* [EXERCISE] How many lines in the records below contain the word "induction"? Give only the number.

* [DATA TO USE]
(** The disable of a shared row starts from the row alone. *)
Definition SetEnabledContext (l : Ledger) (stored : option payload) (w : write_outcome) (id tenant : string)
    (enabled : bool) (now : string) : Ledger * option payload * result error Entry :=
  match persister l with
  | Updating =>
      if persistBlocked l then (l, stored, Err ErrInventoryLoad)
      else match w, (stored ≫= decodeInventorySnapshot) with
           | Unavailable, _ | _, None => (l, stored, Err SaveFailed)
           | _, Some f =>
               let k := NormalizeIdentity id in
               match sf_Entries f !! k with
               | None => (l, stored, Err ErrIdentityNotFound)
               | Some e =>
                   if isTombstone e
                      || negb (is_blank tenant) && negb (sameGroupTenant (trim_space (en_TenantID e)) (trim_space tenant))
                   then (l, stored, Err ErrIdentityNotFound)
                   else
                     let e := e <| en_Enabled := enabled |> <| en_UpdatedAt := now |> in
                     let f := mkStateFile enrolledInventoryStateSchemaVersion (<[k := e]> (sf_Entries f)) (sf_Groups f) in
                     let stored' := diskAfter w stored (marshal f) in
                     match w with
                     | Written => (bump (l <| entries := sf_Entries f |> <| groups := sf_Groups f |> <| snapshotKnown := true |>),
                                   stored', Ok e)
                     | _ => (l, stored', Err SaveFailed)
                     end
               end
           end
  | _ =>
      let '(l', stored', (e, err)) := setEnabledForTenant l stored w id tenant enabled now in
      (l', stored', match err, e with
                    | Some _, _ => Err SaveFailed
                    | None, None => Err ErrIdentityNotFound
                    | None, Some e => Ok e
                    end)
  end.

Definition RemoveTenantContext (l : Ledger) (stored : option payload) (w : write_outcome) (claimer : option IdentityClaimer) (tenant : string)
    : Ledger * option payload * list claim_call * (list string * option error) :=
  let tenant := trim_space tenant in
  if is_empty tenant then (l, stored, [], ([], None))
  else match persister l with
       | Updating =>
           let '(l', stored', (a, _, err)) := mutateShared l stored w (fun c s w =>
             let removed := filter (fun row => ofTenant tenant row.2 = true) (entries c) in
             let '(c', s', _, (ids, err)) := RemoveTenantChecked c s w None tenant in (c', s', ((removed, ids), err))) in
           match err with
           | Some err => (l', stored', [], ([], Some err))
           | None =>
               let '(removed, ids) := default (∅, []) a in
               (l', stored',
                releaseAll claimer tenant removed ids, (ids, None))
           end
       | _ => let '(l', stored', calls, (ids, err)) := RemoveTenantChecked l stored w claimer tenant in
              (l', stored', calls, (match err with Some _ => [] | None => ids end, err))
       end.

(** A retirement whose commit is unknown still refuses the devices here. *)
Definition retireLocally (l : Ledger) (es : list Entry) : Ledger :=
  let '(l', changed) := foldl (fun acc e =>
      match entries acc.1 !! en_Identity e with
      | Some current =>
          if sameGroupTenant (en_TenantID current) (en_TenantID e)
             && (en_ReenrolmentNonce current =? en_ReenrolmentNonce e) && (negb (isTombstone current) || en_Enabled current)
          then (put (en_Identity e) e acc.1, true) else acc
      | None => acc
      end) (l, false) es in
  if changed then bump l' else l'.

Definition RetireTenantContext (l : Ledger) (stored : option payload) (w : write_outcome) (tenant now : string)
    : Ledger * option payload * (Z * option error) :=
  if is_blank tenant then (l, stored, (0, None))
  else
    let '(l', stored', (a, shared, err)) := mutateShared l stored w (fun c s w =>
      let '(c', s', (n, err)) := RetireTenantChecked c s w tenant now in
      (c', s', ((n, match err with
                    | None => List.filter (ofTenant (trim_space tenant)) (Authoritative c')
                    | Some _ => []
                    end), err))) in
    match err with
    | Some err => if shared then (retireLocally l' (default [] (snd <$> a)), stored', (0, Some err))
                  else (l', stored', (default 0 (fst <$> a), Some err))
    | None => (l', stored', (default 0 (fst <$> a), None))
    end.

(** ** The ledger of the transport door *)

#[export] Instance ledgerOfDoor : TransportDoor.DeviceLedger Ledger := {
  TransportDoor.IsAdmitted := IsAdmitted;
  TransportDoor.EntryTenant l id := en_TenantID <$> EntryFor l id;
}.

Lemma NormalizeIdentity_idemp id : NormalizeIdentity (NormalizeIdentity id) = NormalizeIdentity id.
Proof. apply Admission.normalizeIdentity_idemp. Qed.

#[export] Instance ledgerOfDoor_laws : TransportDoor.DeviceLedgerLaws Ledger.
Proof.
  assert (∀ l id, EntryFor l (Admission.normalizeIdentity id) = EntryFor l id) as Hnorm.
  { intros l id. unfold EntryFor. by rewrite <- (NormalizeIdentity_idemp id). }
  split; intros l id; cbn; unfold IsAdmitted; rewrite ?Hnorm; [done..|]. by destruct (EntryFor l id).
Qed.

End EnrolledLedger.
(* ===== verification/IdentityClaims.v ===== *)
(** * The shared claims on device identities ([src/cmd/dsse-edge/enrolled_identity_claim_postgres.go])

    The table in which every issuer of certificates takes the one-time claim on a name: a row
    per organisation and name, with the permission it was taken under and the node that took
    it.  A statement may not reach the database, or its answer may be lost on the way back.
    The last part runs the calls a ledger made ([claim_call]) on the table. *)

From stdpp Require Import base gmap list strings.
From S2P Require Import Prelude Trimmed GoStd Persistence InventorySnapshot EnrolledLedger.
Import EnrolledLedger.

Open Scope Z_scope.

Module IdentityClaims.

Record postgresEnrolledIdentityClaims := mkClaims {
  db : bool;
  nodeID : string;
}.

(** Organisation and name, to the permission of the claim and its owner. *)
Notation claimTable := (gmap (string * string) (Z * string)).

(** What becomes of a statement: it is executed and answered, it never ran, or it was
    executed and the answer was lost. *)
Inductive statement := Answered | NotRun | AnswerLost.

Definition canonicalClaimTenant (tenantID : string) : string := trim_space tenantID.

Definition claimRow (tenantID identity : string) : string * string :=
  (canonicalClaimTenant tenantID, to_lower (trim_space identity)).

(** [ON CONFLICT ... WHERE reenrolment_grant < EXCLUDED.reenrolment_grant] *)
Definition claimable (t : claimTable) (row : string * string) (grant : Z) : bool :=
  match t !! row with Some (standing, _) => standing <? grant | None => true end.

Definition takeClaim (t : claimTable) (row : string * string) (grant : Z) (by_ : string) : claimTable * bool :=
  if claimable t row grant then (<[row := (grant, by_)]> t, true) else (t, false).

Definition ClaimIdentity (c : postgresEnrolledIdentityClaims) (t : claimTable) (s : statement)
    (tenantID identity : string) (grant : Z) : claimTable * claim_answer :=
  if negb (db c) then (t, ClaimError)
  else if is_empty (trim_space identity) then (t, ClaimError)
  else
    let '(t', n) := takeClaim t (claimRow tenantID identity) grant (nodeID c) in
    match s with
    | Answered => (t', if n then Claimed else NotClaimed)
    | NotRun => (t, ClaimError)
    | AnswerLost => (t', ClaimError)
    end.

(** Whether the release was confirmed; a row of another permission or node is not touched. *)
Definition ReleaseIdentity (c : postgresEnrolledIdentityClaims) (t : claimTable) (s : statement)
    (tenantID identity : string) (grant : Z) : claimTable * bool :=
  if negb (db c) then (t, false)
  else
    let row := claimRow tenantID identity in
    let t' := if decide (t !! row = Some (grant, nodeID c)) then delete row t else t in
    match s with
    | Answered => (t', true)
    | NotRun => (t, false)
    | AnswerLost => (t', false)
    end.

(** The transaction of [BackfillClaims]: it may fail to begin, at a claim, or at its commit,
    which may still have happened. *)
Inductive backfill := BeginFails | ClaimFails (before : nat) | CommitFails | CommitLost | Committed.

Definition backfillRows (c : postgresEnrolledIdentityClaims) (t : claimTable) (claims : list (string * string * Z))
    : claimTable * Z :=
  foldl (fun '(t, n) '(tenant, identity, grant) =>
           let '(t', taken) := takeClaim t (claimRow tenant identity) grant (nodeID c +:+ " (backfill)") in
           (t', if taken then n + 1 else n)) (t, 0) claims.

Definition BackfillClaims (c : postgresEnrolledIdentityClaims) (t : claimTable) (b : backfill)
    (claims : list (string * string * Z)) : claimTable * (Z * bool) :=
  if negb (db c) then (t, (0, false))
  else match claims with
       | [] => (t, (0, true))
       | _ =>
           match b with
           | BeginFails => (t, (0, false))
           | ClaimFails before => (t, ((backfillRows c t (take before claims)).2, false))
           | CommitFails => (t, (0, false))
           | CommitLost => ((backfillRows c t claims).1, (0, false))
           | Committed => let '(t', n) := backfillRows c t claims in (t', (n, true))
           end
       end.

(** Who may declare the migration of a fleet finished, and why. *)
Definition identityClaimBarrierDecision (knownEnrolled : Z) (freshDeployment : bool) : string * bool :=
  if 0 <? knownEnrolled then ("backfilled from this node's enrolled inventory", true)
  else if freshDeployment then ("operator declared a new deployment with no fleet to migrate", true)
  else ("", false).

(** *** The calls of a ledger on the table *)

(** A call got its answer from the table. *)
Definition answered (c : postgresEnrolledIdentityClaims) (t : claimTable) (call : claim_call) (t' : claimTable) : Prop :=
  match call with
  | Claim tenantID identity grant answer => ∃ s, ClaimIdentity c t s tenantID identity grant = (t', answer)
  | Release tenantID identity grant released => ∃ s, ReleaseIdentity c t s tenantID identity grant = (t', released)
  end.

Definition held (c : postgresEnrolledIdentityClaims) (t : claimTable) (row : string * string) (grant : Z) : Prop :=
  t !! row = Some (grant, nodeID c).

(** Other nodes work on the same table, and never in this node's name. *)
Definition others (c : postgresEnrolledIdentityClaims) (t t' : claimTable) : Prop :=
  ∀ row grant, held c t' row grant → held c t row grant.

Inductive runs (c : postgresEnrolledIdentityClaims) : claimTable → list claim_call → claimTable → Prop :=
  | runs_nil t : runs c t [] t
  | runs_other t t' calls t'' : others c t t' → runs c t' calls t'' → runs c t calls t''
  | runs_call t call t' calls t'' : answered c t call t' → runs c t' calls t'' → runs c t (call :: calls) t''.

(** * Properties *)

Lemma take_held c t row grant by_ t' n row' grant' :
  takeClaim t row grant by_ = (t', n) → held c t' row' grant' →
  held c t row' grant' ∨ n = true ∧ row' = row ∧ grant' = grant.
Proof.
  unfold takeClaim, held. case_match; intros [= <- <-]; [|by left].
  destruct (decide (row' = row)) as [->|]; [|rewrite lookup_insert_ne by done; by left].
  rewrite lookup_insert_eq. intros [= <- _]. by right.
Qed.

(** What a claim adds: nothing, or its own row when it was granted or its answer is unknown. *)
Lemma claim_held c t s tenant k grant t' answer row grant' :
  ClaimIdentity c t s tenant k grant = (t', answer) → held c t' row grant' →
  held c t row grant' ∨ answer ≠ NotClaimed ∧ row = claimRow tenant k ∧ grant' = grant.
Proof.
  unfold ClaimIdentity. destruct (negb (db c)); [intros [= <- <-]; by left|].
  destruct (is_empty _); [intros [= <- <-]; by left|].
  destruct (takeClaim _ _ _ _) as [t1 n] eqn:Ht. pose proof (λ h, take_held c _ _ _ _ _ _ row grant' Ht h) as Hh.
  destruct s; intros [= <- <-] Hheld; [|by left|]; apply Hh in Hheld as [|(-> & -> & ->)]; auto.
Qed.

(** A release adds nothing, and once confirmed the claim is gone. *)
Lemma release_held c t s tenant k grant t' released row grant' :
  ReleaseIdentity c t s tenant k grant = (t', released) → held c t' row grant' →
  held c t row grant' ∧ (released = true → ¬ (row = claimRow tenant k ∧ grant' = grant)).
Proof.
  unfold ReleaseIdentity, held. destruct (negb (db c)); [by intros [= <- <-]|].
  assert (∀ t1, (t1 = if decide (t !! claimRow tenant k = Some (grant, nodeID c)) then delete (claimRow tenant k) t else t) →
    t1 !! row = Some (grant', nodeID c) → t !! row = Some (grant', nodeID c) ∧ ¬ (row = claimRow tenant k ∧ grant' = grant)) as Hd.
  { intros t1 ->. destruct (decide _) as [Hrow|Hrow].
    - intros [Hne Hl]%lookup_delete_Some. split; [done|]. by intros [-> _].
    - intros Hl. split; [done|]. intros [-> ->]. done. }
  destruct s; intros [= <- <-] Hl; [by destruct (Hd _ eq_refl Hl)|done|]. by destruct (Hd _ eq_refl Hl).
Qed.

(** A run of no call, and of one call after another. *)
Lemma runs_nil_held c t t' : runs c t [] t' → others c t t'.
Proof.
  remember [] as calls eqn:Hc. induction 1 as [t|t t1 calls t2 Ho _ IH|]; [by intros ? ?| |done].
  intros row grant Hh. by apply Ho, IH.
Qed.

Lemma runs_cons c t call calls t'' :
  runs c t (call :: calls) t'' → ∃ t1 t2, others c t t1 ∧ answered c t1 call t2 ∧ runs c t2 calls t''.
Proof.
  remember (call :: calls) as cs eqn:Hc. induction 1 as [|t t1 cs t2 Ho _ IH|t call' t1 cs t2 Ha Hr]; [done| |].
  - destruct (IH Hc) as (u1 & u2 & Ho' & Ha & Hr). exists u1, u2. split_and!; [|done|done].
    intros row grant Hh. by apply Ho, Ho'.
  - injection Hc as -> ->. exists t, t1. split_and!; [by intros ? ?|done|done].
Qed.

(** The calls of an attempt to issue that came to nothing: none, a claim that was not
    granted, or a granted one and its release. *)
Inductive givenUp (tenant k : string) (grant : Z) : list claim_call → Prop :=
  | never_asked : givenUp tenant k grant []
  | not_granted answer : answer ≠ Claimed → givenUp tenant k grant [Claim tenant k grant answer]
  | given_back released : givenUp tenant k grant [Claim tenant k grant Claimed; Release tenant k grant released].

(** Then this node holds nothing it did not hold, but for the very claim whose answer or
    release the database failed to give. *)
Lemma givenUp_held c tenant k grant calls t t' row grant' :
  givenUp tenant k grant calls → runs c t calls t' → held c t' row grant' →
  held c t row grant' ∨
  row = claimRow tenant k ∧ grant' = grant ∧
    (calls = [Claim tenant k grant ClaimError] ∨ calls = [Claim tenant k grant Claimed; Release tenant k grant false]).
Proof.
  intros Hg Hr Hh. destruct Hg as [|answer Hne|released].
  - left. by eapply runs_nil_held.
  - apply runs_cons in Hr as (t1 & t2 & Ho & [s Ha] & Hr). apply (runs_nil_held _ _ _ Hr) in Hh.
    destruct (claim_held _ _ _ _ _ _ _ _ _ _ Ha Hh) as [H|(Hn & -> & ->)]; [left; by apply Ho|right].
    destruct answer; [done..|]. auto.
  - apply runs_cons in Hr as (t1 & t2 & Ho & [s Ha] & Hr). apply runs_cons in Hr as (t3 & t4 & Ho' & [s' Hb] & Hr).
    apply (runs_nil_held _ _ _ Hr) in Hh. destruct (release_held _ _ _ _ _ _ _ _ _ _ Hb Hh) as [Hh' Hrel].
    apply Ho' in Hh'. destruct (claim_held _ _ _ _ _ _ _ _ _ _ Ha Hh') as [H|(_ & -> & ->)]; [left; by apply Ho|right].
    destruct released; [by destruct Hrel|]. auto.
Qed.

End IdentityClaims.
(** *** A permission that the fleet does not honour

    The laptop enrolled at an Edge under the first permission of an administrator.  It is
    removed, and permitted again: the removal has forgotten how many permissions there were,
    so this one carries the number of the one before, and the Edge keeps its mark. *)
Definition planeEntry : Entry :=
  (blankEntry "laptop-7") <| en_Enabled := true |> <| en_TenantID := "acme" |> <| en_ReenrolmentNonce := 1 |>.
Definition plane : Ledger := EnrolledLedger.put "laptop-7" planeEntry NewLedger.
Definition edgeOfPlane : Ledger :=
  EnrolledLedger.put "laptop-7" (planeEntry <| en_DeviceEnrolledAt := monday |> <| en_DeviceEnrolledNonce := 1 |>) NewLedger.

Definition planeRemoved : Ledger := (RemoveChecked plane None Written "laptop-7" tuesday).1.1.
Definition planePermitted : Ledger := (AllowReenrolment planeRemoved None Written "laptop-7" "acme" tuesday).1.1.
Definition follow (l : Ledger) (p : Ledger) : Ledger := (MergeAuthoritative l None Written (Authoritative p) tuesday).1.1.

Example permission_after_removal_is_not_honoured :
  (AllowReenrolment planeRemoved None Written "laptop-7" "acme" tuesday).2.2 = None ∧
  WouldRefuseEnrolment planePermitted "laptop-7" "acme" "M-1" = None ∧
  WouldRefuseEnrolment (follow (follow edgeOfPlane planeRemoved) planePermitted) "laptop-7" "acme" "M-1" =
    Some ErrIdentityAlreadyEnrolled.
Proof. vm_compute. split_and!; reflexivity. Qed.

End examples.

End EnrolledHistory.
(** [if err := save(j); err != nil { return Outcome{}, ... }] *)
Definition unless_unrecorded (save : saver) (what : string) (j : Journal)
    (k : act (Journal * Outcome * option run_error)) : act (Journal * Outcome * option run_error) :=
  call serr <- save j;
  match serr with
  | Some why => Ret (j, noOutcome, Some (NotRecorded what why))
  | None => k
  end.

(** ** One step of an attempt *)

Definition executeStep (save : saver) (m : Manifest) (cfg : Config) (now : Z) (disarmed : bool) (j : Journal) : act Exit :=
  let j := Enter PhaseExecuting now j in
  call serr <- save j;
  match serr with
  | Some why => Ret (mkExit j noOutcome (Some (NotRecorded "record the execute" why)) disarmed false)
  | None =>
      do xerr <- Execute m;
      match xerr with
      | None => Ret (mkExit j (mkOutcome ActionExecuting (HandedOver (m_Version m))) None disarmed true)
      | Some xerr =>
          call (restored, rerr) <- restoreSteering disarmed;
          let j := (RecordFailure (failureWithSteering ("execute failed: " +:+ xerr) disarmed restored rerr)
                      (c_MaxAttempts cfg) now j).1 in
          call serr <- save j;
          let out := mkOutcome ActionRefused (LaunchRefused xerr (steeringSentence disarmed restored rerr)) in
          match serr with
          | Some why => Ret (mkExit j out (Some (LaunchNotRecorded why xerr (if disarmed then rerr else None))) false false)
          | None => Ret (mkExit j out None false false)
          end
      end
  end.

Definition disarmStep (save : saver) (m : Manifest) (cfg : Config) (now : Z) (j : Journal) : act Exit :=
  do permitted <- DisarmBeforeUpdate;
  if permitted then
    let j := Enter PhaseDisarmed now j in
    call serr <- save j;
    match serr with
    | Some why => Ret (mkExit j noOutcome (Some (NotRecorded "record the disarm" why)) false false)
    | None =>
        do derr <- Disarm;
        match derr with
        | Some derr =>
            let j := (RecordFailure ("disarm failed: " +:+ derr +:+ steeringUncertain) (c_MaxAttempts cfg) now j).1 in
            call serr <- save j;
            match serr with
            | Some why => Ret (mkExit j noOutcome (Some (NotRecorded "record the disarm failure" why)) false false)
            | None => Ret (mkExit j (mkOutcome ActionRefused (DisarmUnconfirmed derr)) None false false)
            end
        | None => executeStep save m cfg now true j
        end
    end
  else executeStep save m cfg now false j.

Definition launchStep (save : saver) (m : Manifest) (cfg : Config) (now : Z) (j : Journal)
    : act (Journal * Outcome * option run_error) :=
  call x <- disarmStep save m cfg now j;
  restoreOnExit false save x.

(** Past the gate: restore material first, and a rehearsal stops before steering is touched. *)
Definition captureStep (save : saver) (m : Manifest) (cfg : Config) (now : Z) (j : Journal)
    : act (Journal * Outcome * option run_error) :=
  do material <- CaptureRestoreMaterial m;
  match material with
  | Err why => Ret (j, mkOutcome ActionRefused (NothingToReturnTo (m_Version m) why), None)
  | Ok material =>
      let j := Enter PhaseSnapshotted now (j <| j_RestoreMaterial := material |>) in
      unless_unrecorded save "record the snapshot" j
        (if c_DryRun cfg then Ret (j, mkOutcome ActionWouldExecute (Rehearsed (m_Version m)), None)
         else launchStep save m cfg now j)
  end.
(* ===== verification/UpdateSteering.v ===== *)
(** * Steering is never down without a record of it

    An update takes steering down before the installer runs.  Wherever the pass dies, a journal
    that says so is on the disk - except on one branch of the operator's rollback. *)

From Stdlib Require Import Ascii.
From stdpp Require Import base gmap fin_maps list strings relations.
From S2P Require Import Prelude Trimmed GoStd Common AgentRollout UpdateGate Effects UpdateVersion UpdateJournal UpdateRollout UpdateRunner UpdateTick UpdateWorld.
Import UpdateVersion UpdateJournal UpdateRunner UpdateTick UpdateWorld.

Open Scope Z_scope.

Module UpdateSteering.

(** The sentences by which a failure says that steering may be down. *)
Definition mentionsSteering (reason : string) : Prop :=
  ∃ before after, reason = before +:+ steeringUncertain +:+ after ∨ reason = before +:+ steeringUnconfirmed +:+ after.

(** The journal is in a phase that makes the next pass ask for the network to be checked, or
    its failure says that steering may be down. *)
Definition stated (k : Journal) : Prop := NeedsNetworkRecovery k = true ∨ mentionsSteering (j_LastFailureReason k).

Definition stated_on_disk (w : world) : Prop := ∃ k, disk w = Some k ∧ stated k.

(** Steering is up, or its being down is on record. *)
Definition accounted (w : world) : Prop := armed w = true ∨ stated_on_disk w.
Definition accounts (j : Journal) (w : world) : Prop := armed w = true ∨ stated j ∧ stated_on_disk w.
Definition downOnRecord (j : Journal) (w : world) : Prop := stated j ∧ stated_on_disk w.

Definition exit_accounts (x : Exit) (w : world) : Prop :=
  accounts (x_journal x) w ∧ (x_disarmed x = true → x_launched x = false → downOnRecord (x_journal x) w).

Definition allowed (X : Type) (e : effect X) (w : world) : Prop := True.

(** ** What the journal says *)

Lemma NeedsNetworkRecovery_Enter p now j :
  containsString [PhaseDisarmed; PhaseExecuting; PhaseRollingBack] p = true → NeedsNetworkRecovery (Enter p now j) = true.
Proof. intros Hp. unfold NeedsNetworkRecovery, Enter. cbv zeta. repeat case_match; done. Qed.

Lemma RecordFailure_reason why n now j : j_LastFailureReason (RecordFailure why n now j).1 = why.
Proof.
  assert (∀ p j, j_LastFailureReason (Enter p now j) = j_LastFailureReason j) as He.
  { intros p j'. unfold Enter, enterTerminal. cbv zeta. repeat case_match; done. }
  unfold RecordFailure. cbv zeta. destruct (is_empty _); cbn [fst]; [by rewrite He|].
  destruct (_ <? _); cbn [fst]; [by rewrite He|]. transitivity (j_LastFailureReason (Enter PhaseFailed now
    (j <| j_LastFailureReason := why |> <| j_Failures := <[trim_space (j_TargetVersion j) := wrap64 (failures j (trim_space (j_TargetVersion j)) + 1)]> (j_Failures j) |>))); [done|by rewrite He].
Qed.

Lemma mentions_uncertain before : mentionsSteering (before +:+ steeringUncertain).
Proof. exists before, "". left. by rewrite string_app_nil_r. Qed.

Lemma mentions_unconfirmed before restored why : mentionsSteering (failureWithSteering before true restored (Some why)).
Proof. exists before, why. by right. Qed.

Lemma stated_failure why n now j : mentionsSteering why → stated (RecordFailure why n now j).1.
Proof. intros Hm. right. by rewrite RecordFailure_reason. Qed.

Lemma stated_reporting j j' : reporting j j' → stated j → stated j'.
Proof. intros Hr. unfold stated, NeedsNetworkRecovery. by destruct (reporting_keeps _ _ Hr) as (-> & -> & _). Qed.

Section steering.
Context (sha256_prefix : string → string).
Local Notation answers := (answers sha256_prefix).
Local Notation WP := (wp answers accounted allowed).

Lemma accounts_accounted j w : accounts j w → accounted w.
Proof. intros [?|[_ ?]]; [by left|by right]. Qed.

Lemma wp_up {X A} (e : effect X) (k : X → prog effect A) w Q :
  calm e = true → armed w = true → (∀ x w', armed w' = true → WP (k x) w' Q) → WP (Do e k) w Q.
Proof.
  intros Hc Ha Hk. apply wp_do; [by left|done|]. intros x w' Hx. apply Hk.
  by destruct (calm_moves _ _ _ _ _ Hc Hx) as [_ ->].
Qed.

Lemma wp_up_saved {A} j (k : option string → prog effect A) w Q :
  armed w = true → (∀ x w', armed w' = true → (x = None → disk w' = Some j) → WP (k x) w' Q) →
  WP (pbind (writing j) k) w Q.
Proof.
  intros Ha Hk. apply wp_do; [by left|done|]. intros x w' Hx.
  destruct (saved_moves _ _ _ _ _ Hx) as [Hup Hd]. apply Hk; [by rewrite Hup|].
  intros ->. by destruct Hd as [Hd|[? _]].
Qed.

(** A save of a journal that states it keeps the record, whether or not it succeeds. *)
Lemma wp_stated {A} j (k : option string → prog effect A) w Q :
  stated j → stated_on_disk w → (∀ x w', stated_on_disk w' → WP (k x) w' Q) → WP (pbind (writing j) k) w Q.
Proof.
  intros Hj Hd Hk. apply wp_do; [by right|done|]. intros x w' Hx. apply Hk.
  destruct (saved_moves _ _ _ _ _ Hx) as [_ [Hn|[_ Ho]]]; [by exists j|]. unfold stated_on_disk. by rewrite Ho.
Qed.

* [WRITTEN SOLUTION] 2